Catarrhal or diphtheritic inflammation of the fauces and pharynx occurs in a large number of cases, and frequently gives rise to a great deal of difficulty in swallowing. Indeed, it has been so frequently observed in some epidemics that a few writers have regarded it as a symptom rather than a complication of the disease. Either of the varieties of inflammation may extend through the Eustachian tube to the middle ear and be the cause of deafness, which usually passes off as the inflammation subsides. Occasionally, however, the affection of the middle ear gives rise to perforation of the tympanum or to caries of the petrous portion of the temporal bone.
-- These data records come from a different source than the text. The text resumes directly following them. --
(** * Further properties *)

(** ** The quiz form *)

Lemma display_questions_cons st form_key idx q rest answers :
  display_questions st form_key idx (q :: rest) answers =
  bind (lift (py_getitem q (PStr "question"))) (fun question =>
  bind (call (st_subheader (QuestionHeading (idx + 1) question))) (fun _ =>
  bind (lift (py_getitem q (PStr "options"))) (fun options =>
  bind (call (st_radio (ChooseAnswer (idx + 1)) options (form_key, idx))) (fun _ =>
  bind (lift (radio st idx options)) (fun selected =>
  display_questions st form_key (S idx) rest (<[idx := selected]> answers)))))).
Proof. reflexivity. Qed.

(** One step of the form loop that goes on: the record has both keys and the
    radio returned a value. *)
Lemma display_questions_step st form_key idx q rest answers log final :
  display_questions st form_key idx (q :: rest) answers = (log, Ok final) ->
  exists question options selected log',
    py_getitem q (PStr "question") = Ok question /\
    py_getitem q (PStr "options") = Ok options /\
    radio st idx options = Ok selected /\
    display_questions st form_key (S idx) rest (<[idx := selected]> answers) = (log', Ok final) /\
    log = st_subheader (QuestionHeading (idx + 1) question)
          :: st_radio (ChooseAnswer (idx + 1)) options (form_key, idx) :: log'.
Proof.
  rewrite display_questions_cons.
  destruct (py_getitem q (PStr "question")) as [question | e]; [| discriminate].
  rewrite bind_lift_ok, bind_call.
  destruct (py_getitem q (PStr "options")) as [options | e]; [| discriminate].
  rewrite bind_lift_ok, bind_call.
  destruct (radio st idx options) as [selected | e] eqn:Hradio; [| discriminate].
  rewrite bind_lift_ok.
  destruct (display_questions st form_key (S idx) rest _) as [log' r] eqn:Hrest.
  cbn [calls result fst snd]. intros [= <- ->].
  exists question, options, selected, log'. auto 10.
Qed.

Lemma display_questions_records st form_key items : forall idx answers log final,
  display_questions st form_key idx items answers = (log, Ok final) ->
  (forall i, (i < idx)%nat -> final !! i = answers !! i) /\
  (forall i, (idx + length items <= i)%nat -> final !! i = answers !! i) /\
  (forall i q, items !! i = Some q ->
     exists options selected,
       py_getitem q (PStr "options") = Ok options /\
       radio st (idx + i) options = Ok selected /\
       final !! (idx + i)%nat = Some selected).
Proof.
  induction items as [| q0 rest IH]; intros idx answers log final Hrun.
  - injection Hrun as _ <-. repeat split; try reflexivity. intros i q [=].
  - apply display_questions_step in Hrun
      as (question & options & selected & log' & _ & Hoptions & Hradio & Hrest & _).
    apply IH in Hrest as (Hbelow & Habove & Hitems).
    split; [| split].
    + intros i Hi. rewrite Hbelow by lia. apply lookup_insert_ne. lia.
    + intros i Hi. cbn [length] in Hi. rewrite Habove by lia.
      apply lookup_insert_ne. lia.
    + intros [| i] q Hq; cbn in Hq.
      * injection Hq as ->. exists options, selected.
        rewrite Nat.add_0_r, Hbelow by lia.
        rewrite lookup_insert_eq. auto.
      * replace (idx + S i)%nat with (S idx + i)%nat by lia. eauto.
Qed.

(** X1: when the form loop has drawn every question, the selections it
    recorded have an entry for each question index and for no other index,
    and the entry is what the radio of that question returned for the
    record's options. *)
Theorem form_records_every_question (st : session) (form_key : string)
    (items : list pyval) (log : list st_call) (selected_answers : gmap nat pyval) :
  display_questions st form_key 0 items ∅ = (log, Ok selected_answers) ->
  (forall i : nat, is_Some (selected_answers !! i) <-> (i < length items)%nat) /\
  (forall (i : nat) (q : pyval),
      items !! i = Some q ->
      exists options selected,
        py_getitem q (PStr "options") = Ok options /\
        radio st i options = Ok selected /\
        selected_answers !! i = Some selected).
Proof.
  intros Hrun.
  apply display_questions_records in Hrun as (_ & Habove & Hitems).
  split; [| exact Hitems].
  intros i. split.
  - intros Hsome. destruct (Nat.lt_ge_cases i (length items)) as [Hlt | Hge]; [exact Hlt |].
    rewrite Habove, lookup_empty in Hsome by (simpl; lia). destruct Hsome as [v [=]].
  - intros Hlt. destruct (lookup_lt_is_Some_2 items i Hlt) as [q Hq].
    destruct (Hitems i q Hq) as (options & selected & _ & _ & Hsel). eauto.
Qed.

Lemma form_records_every_question_witness :
  (forall i : nat,
      is_Some (({[0%nat := PStr "4"]} : gmap nat pyval) !! i)
      <-> (i < length [sample_question 1])%nat) /\
  (forall (i : nat) (q : pyval),
      [sample_question 1] !! i = Some q ->
      exists options selected,
        py_getitem q (PStr "options") = Ok options /\
        radio (visitor (fun _ => Some 1%nat) false) i options = Ok selected /\
        ({[0%nat := PStr "4"]} : gmap nat pyval) !! i = Some selected).
Proof.
  apply (form_records_every_question (visitor (fun _ => Some 1%nat) false) "quiz_form_doc"
           [sample_question 1]
           [st_subheader (QuestionHeading 1 (PStr "2+2?"));
            st_radio (ChooseAnswer 1) sample_options ("quiz_form_doc", 0%nat)]).
  reflexivity.
Defined.

Lemma calls_bind {A B} (m : M A) (k : A -> M B) :
  calls (bind m k) =
  match result m with
  | Ok a => (calls m ++ calls (k a))%list
  | Raise _ => calls m
  end.
Proof.
  destruct m as [log [a | e]]; simpl; [| reflexivity].
  destruct (k a) as [log' r]. reflexivity.
Qed.

Lemma bind_ok {A B} (log : list st_call) (a : A) (k : A -> M B) :
  bind (log, Ok a) k = ((log ++ calls (k a))%list, result (k a)).
Proof. unfold bind, calls, result. destruct (k a) as [log' r]. reflexivity. Qed.

Lemma display_questions_calls st form_key items : forall idx answers,
  forallb (fun c => negb (is_grading_call c))
          (calls (display_questions st form_key idx items answers)) = true.
Proof.
  induction items as [| q rest IH]; intros idx answers; [reflexivity |].
  rewrite display_questions_cons.
  destruct (py_getitem q (PStr "question")) as [question | e]; [| reflexivity].
  rewrite bind_lift_ok, bind_call.
  destruct (py_getitem q (PStr "options")) as [options | e]; [| reflexivity].
  rewrite bind_lift_ok, bind_call.
  destruct (radio st idx options) as [selected | e]; [| reflexivity].
  rewrite bind_lift_ok. cbn [calls fst forallb is_grading_call negb andb].
  apply IH.
Qed.
(** C9, as amended: whenever the product [features * (1 - mask)] can be
    formed, the function returns Python's [None]: no loss value, no advanced
    key, and no failure. *)
Theorem mae_supervised_contrastive_loss_stub
  (Key Params : Type) (split : Key -> Key * Key * Key * Key)
  (model : mae_model Key Params) (params : Params)
  (imgs : list (ndarray Q)) (labels : ndarray Q) (train : bool)
  (mask_ratio : Q) (key key' dropout_rng drop_path_rng masked_rng : Key)
  (features mask : ndarray Q) (s : list nat) :
  split key = (key', dropout_rng, drop_path_rng, masked_rng) ->
  apply model params imgs train mask_ratio masked_rng dropout_rng drop_path_rng
  = (features, mask) ->
  broadcast_shapes (shape features) (shape mask) = Ok s ->
  mae_supervised_contrastive_loss split model params (imgs, labels) train
    mask_ratio key
  = Ok None.
Proof.
  intros Hsplit Happly Hb. unfold mae_supervised_contrastive_loss.
  now rewrite Hsplit, Happly, Hb.
Qed.

Lemma mae_supervised_contrastive_loss_stub_witness :
  let features := mk_ndarray [1; 1; 3] [2 # 1; 2 # 1; 2 # 1]%Q in
  let mask := mk_ndarray [1; 1] [1 # 1]%Q in
  let labels := mk_ndarray [1; 3] [0 # 1; 1 # 1; 0 # 1]%Q in
  (demo_split tt = (tt, tt, tt, tt) /\
   apply (demo_model [1 # 1]%Q) tt demo_batch true (3 # 4)%Q tt tt tt
   = (features, mask) /\
   broadcast_shapes (shape features) (shape mask) = Ok [1; 1; 3]) /\
  mae_supervised_contrastive_loss demo_split (demo_model [1 # 1]%Q) tt
    (demo_batch, labels) true (3 # 4)%Q tt
  = Ok None.
Proof.
  intros features mask labels. split.
  - split; [reflexivity|]. split; reflexivity.
  - apply (mae_supervised_contrastive_loss_stub unit unit demo_split
             (demo_model [1 # 1]%Q) tt demo_batch labels true (3 # 4)%Q
             tt tt tt tt tt features mask [1; 1; 3]);
      reflexivity.
Defined.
Murchison says he has known the symptoms of and lesions of dysentery to coexist with those of typhoid fever in several cases, and Liebermeister asserts that diphtheria of the intestinal mucous membrane is an occasional sequel to severe cases, especially when other mucous membranes are the seat of diphtheritic inflammation. In a few instances which have come under his observation it had given rise to perforation of the bowel or to gangrene of the intestinal mucous membrane.